Well, I did that when I was in high school. My parents were avid church-goers and we lived in a small community of avid church-goers. It’s what  you did on Sunday without question. There was always something for everybody: Youth Day, youth choir, adult choir, Sunday school, bible studies, breakfasts, dinners, community events. Our church: Waugh United Methodist Church – kept its members busy and I enjoyed it back then.

But since then, I haven’t gone on a regular basis. Once in a while, I’ll get an invitation to go to a particular church event, or I’ve on occasion just decided to visit a church, but I truly don’t have the desire to go every Sunday. But despite the church folk mantra that humility, gratitude, and a healthy respect for the spiritual world can only be found within those brick mortars, those are all characteristics that guide my life.
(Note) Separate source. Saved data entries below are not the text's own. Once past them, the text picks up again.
(** * The report package of chainsaw ([pkg/report/report.go])

    A shallow embedding of the report hierarchy (suite, test, step,
    operation), its timing and failure aggregation, the serializer
    selection and the persistence entry points, followed by the
    properties established about them.

    Go values that are reached through pointers ([*TestsReport],
    [*TestReport], ...) live in a typed store and are named by
    locations, so that sharing is visible; a nil pointer is [None].
    A run-time panic (nil dereference) is an explicit outcome. *)

From Stdlib Require Import ZArith QArith Qabs Qpower Lia Lqa String Ascii.
From Stdlib Require Import DecimalString DecimalPos DecimalN SpecFloat.
From stdpp Require Import gmap strings list fin_maps.

Local Open Scope Z_scope.

(** ** Machine integers *)

Module GoInt.

(** Go's [int] and [int64] on a 64-bit target: two's complement. *)
Definition minInt64 : Z := - 2 ^ 63.
Definition maxInt64 : Z := 2 ^ 63 - 1.

Definition wrap64 (z : Z) : Z := (z + 2 ^ 63) mod 2 ^ 64 - 2 ^ 63.

Definition sat64 (z : Z) : Z := Z.max minInt64 (Z.min maxInt64 z).

Definition in_int64 (z : Z) : Prop := minInt64 <= z <= maxInt64.

End GoInt.

(** ** IEEE 754 binary64 values, as far as [Duration.Seconds] and
    [fmt.Sprintf("%.3f", _)] use them *)

Module Float64.

(** A finite value is [(-1)^neg * m * 2^e] with [0 <= m]; a zero keeps
    its sign bit. *)
Inductive float64 :=
  | FFin (neg : bool) (m : Z) (e : Z)
  | FInf (neg : bool)
  | FNaN.

(** Nearest integer to [n / d], ties to even ([0 <= n], [0 < d]). *)
Definition rne_div (n d : Z) : Z :=
  let q := n / d in
  let r := n mod d in
  match 2 * r ?= d with
  | Lt => q
  | Gt => q + 1
  | Eq => if Z.even q then q else q + 1
  end.

(** [ilog2_ratio n d] is the [k] with [2^k <= n/d < 2^(k+1)]. *)
Definition ilog2_ratio (n d : Z) : Z :=
  let k := Z.log2 n - Z.log2 d in
  let below := if 0 <=? k then n <? d * 2 ^ k else n * 2 ^ (- k) <? d in
  if below then k - 1 else k.

(** Round the rational [n / d] to binary64: 53 significant bits, least
    exponent -1074, nearest with ties to even, overflow to infinity. *)
Definition round64 (neg : bool) (n d : Z) : float64 :=
  if n =? 0 then FFin neg 0 0
  else
    let e := Z.max (ilog2_ratio n d - 52) (-1074) in
    let m := if 0 <=? e then rne_div n (d * 2 ^ e)
             else rne_div (n * 2 ^ (- e)) d in
    if (0 <=? e) && (2 ^ 1024 <=? m * 2 ^ e) then FInf neg else FFin neg m e.

(** [float64(z)] for an integer [z]. *)
Definition of_int (z : Z) : float64 := round64 (z <? 0) (Z.abs z) 1.

Definition signed (neg : bool) (m : Z) : Z := if neg then - m else m.

Definition fadd (x y : float64) : float64 :=
  match x, y with
  | FNaN, _ | _, FNaN => FNaN
  | FInf sx, FInf sy => if Bool.eqb sx sy then x else FNaN
  | FInf _, _ => x
  | _, FInf _ => y
  | FFin sx mx ex, FFin sy my ey =>
      let e := Z.min ex ey in
      let s := signed sx (mx * 2 ^ (ex - e)) + signed sy (my * 2 ^ (ey - e)) in
      if s =? 0 then FFin ((mx =? 0) && (my =? 0) && sx && sy) 0 0
      else if 0 <=? e then round64 (s <? 0) (Z.abs s * 2 ^ e) 1
      else round64 (s <? 0) (Z.abs s) (2 ^ (- e))
  end.

Definition fdiv (x y : float64) : float64 :=
  match x, y with
  | FNaN, _ | _, FNaN => FNaN
  | FInf _, FInf _ => FNaN
  | FInf sx, FFin sy _ _ => FInf (xorb sx sy)
  | FFin sx _ _, FInf sy => FFin (xorb sx sy) 0 0
  | FFin sx mx ex, FFin sy my ey =>
      if my =? 0 then (if mx =? 0 then FNaN else FInf (xorb sx sy))
      else if mx =? 0 then FFin (xorb sx sy) 0 0
      else round64 (xorb sx sy) (mx * 2 ^ (ex - Z.min ex ey))
                                (my * 2 ^ (ey - Z.min ex ey))
  end.

(** The rational a finite value stands for. *)
Definition pow2 (e : Z) : Q := Qpower 2 e.

Definition value (neg : bool) (m e : Z) : Q :=
  (inject_Z (signed neg m) * pow2 e)%Q.

(** Conversion from the Standard Library's binary64 specification, used
    to cross-check the operations above on concrete inputs. *)
Definition of_spec (x : spec_float) : float64 :=
  match x with
  | S754_zero s => FFin s 0 0
  | S754_infinity s => FInf s
  | S754_nan => FNaN
  | S754_finite s m e => FFin s (Zpos m) e
  end.

(** *** [%.3f] *)

Definition digit (n : Z) : ascii := ascii_of_N (48 + Z.to_N n).

Definition decimal (n : Z) : string :=
  NilZero.string_of_uint (N.to_uint (Z.to_N n)).

(** [q] thousandths, printed with three digits after the point. *)
Definition fixed3 (neg : bool) (q : Z) : string :=
  ((if neg then "-" else "") ++ decimal (q / 1000) ++ "."
   ++ String (digit (q / 100 mod 10))
        (String (digit (q / 10 mod 10)) (String (digit (q mod 10)) "")))%string.

(** The number of thousandths nearest to [m * 2^e], ties to even. *)
Definition milli (m e : Z) : Z :=
  if 0 <=? e then m * 2 ^ e * 1000 else rne_div (m * 1000) (2 ^ (- e)).

Definition Sprintf_3f (x : float64) : string :=
  match x with
  | FNaN => "NaN"
  | FInf neg => if neg then "-Inf" else "+Inf"
  | FFin neg m e => fixed3 neg (milli m e)
  end.

(** *** The shape [-?\d+\.\d{3}] *)

Definition is_digit (c : ascii) : bool :=
  let n := N_of_ascii c in ((48 <=? n) && (n <=? 57))%N.

Fixpoint digits_then_frac (seen : bool) (s : string) : bool :=
  match s with
  | EmptyString => false
  | String c rest =>
      if is_digit c then digits_then_frac true rest
      else if Ascii.eqb c "." then
        seen && match rest with
                | String a (String b (String d EmptyString)) =>
                    is_digit a && is_digit b && is_digit d
                | _ => false
                end
      else false
  end.
(** Lines 271-284: what happens to a text after the echo. *)
Definition cleanup (config : Config.t) (cache : gmap string RE)
    (prediction : string) : option string * gmap string RE :=
  match cutAll (Config.Cutstrings config) cache prediction with
  | (Some p, cache') => (Some (trimAll (Config.TrimSpace config) p), cache')
  | (None, cache') => (None, cache')
  end.

(** Lines 267-284: one prediction on its way to a choice. *)
Definition postProcess (config : Config.t) (predInput : string)
    (cache : gmap string RE) (prediction : string)
    : option string * gmap string RE :=
  cleanup config cache
    (if Config.Echo config then predInput +:+ prediction else prediction).

(** Lines 286-290 *)
Definition mkChoice (chat : bool) (prediction : string) : Choice.t :=
  if chat then
    {| Choice.Index := 0; Choice.FinishReason := "";
       Choice.Message :=
         Some {| Role := "assistant"; Content := prediction |};
       Choice.Text := "" |}
  else
    {| Choice.Index := 0; Choice.FinishReason := "";
       Choice.Message := None; Choice.Text := prediction |}.

(** Lines 261-291: [k] is the number of turns still to run, that is the
    number of [i] left with [i < n]. *)
Fixpoint sampleLoop (chat : bool) (config : Config.t) (predInput : string)
    (predFunc : PredFunc St) (k : nat) (result : list Choice.t)
    (cache : gmap string RE) (s : St)
    : outcome (list Choice.t) * gmap string RE * St :=
  match k with
  | O => (Ok result, cache, s)
  | S k' =>
      match predFunc s with
      | (Failure err, s') => (Fail err, cache, s')
      | (Success prediction, s') =>
          match postProcess config predInput cache prediction with
          | (None, cache') => (Panic, cache', s')
          | (Some p, cache') =>
              sampleLoop chat config predInput predFunc k'
                (result ++ [mkChoice chat p]) cache' s'
          end
      end
  end.

(** Lines 249-253 *)
Definition sampleCount (input : OpenAIRequest.t) : Z :=
  if (OpenAIRequest.N input =? 0)%Z then 1%Z else OpenAIRequest.N input.

(** Lines 261-300 once [predFunc] is there: the loop and the response. *)
Definition sample (chat : bool) (config : Config.t) (predInput : string)
    (input : OpenAIRequest.t) (predFunc : PredFunc St)
    (cache : gmap string RE) (s : St)
    : outcome OpenAIResponse.t * gmap string RE * St :=
  match sampleLoop chat config predInput predFunc
          (Z.to_nat (sampleCount input)) [] cache s with
  | (Ok result, cache', s') => (Ok (response input result), cache', s')
  | (Fail err, cache', s') => (Fail err, cache', s')
  | (Panic, cache', s') => (Panic, cache', s')
  end.

(** Lines 247-300: [ModelInference], the loop and the response. *)
Definition predict (chat : bool) (config : Config.t) (predInput : string)
    (input : OpenAIRequest.t) (w : World RE St)
    : outcome OpenAIResponse.t * World RE St :=
  match ModelInference predInput config (heap w) (engine w) with
  | (Failure err, s') =>
      (Fail err,
       {| cm := cm w; heap := heap w; cutstrings := cutstrings w;
          engine := s' |})
  | (Success predFunc, s') =>
      let '(r, cache', s'') :=
        sample chat config predInput input predFunc (cutstrings w) s' in
      (r, {| cm := cm w; heap := heap w; cutstrings := cache';
             engine := s'' |})
  end.

(** The handler that [openAIEndpoint(cm, chat, debug, loader, threads,
    ctx, f16)] returns, run on a request [c].  Logging is left out, and
    [c.JSON] is taken to deliver the response it is given. *)
Definition openAIEndpoint (chat debug : bool) (threads ctx : Z)
    (f16 : bool) (c : Ctx) (w : World RE St)
    : outcome OpenAIResponse.t * World RE St :=
  match BodyParser c with
  | Failure err => (Fail err, w)
  | Success input =>
      match resolveConfig threads ctx f16 input (Get c "authorization") w
      with
      | (Fail err, w1) => (Fail err, w1)
      | (Panic, w1) => (Panic, w1)
      | (Ok config, w1) =>
          let predInput :=
            applyTemplate chat config (buildInput chat config input) in
          predict chat config predInput input w1
      end
  end.

End OpenAIEndpoint.

(** ** "Non-zero wins" *)

(** The value a field ends with when the override counts as present
    ([given]) and when it does not. *)
Definition wins {A : Type} (given : bool) (override start resolved : A)
    : Prop :=
  resolved = if given then override else start.
Lemma scan_candidates_tips_prevs (node : Node) (l : list string) :
  ∀ st st', (tips st = [] ↔ prevs st = ∅) →
    scan_candidates node st l = Ok st' →
    (tips st' = [] ↔ prevs st' = ∅).
Proof.
  induction l as [|c l IH]; intros st st' Hinv; simpl.
  - by intros [= <-].
  - destruct (candidate_step node st c) as [s1| |] eqn:Hstep; try done.
    simpl. apply IH.
    apply candidate_step_Ok in Hstep as (b & _ & [[-> _]|[-> _]]); [done|].
    simpl. split.
    + intros Hnil. exfalso. revert Hnil.
      generalize (if obj_get (tips st) (prev b) is Some _
                  then obj_delete (prev b) (tips st) else tips st).
      intros [|[k v] o]; simpl; [done|]. by destruct (decide (k = hash b)).
    + intros Hemp. by apply insert_non_empty in Hemp.
Qed.

Lemma walk_never_raises (prevs : gmap string string) (fuel : nat) :
  ∀ (x : string) (acc : list string) (e : js_error),
    walk fuel prevs x acc ≠ Raise e.
Proof.
  induction fuel as [|fuel IH]; intros x acc e; [done|].
  rewrite walk_unfold. destruct (parent_seen prevs x); [apply IH|done].
Qed.

(** X11.  [showtime] raises the TypeError of [reduce] on an empty array in
    one case only: the scan has completed and has accepted no block, so
    that [prevs] is empty.  No exception of the scan is mistaken for it,
    and once a block is accepted there is a tip to select. *)
Theorem showtime_raises_reduce_iff (start : Z) (fuel : nat) (node : Node) :
  showtime_from start fuel node = Raise TypeError_reduce_empty
  ↔ ∃ st,
      scan_heights node init (seqZ start (getinfo_blocks node - start + 1))
      = Ok st
      ∧ prevs st = ∅.
Proof.
  unfold showtime_from.
  destruct (scan_heights node init _) as [st|e|] eqn:Hscan; simpl.
  - assert (tips st = [] ↔ prevs st = ∅) as Hinv.
    { rewrite scan_heights_flat in Hscan.
      by apply (scan_candidates_tips_prevs _ _ init st) in Hscan. }
    split.
    + intros Hfin. exists st. split; [done|]. apply Hinv.
      unfold finish, select_best, obj_values in Hfin.
      destruct (tips st) as [|kb r]; [done|]. simpl in Hfin.
      destruct (walk _ _ _ _) as [v|e|] eqn:Hw; try done.
      by apply walk_never_raises in Hw.
    + intros (st' & [= <-] & Hemp). apply Hinv in Hemp.
      unfold finish, select_best. by rewrite Hemp.
  - split.
    + intros [= ->]. rewrite scan_heights_flat in Hscan.
      by apply scan_candidates_raises in Hscan.
    + by intros (st' & ? & _).
  - split; [done|]. by intros (st' & ? & _).
Qed.

(** ** Where the reported chain begins *)

Lemma elem_of_obj_set {A : Type} (k : string) (v : A)
    (o : list (string * A)) (x : string * A) :
  x ∈ obj_set k v o → x = (k, v) ∨ x ∈ o.
Proof.
  induction o as [|[k0 v0] o IH]; simpl.
  - intros Hx. apply list_elem_of_singleton in Hx. by left.
  - destruct (decide (k0 = k)).
    + intros Hx. apply elem_of_cons in Hx as [->|Hx]; [by left|].
      right. by right.
    + intros Hx. apply elem_of_cons in Hx as [->|Hx]; [right; by left|].
      destruct (IH Hx); [by left|right; by right].
Qed.

Lemma elem_of_obj_delete {A : Type} (k : string) (o : list (string * A))
    (x : string * A) :
  x ∈ obj_delete k o → x ∈ o.
Proof.
  induction o as [|[k0 v0] o IH]; simpl; [done|].
  destruct (decide (k0 = k)).
  - intros Hx. right. by apply IH.
  - intros Hx. apply elem_of_cons in Hx as [->|Hx]; [by left|].
    right. by apply IH.
Qed.

Lemma truthy_nonempty (p : string) : p ≠ "" → truthy p = true.
Proof. by destruct p. Qed.
(** * generate_syscalls.py: the syscall table generator

    A shallow embedding of [src/generate_syscalls.py] and the properties of
    the text it generates.  Python integers are [Z], Python strings are
    [string] (ASCII), a [StringIO] buffer is the list of the chunks written
    to it, and the file system touched by [main] is a finite map from paths
    to contents. *)

From Stdlib Require Import ZArith Ascii String.
From stdpp Require Import gmap strings list pretty sorting.

Local Open Scope Z_scope.

(** ** The pieces of the Python runtime the generator uses *)

Definition nl : string := String "010"%char EmptyString.
Definition dq : string := String "034"%char EmptyString.

(** [str.upper()] on ASCII text: the letters a-z move to A-Z, every other
    character is kept. *)
Definition upper_char (c : ascii) : ascii :=
  let n := N_of_ascii c in
  if ((97 <=? n) && (n <=? 122))%N then ascii_of_N (n - 32) else c.

Fixpoint upper (s : string) : string :=
  match s with
  | EmptyString => EmptyString
  | String c s' => String (upper_char c) (upper s')
  end.

(** The [%d] conversion of the [%] operator. *)
Definition fmt_d (z : Z) : string := pretty z.

(** [sorted(iterable, key=...)]: Python guarantees a stable sort in
    increasing key order.  The stable insertion sort below is one such sort;
    [sorted_unique] shows that the guarantee leaves room for no other
    result. *)
Section sorted.
Context {A : Type} (key : A → Z).

Fixpoint insert_by_key (x : A) (l : list A) : list A :=
  match l with
  | [] => [x]
  | y :: l' => if key x <=? key y then x :: y :: l' else y :: insert_by_key x l'
  end.

Definition sorted (l : list A) : list A := foldr insert_by_key [] l.

Definition key_le (a b : A) : Prop := key a ≤ key b.
Definition has_key (k : Z) (a : A) : Prop := key a = k.
End sorted.

(** [io.StringIO]: the chunks written so far, oldest first. *)
Abbreviation StringIO := (list string).
Definition write (f : StringIO) (s : string) : StringIO := f ++ [s].
Definition getvalue (f : StringIO) : string := foldr String.append EmptyString f.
I don’t need a church service or the bible to instruct me to offer someone help who needs it;  to practice understanding rather than judgement; or to recognize that there but for grace go I.

I’m a firm believer in education: I believe that everyone is teachable; that you CAN teach an old dog new tricks; that your negative past doesn’t have to be your future. So I do believe that gratitude can be taught if the person learning it is receptive to its concept. I’m thankful though, that I didn’t need to learn it – I’ve always lived it.

When my three daughters and I first moved to Baltimore and I had no job and no prospects, I was grateful we still had a roof over our heads and food to eat.

When I began feeling restless with  my job as a staff writer for the Baltimore AFRO Newspaper, I was grateful that I had the presence of mind to prepare: I used my extra cash to train to be a certified nursing assistant so that I’d have a steady income –  and made the choice to write from home.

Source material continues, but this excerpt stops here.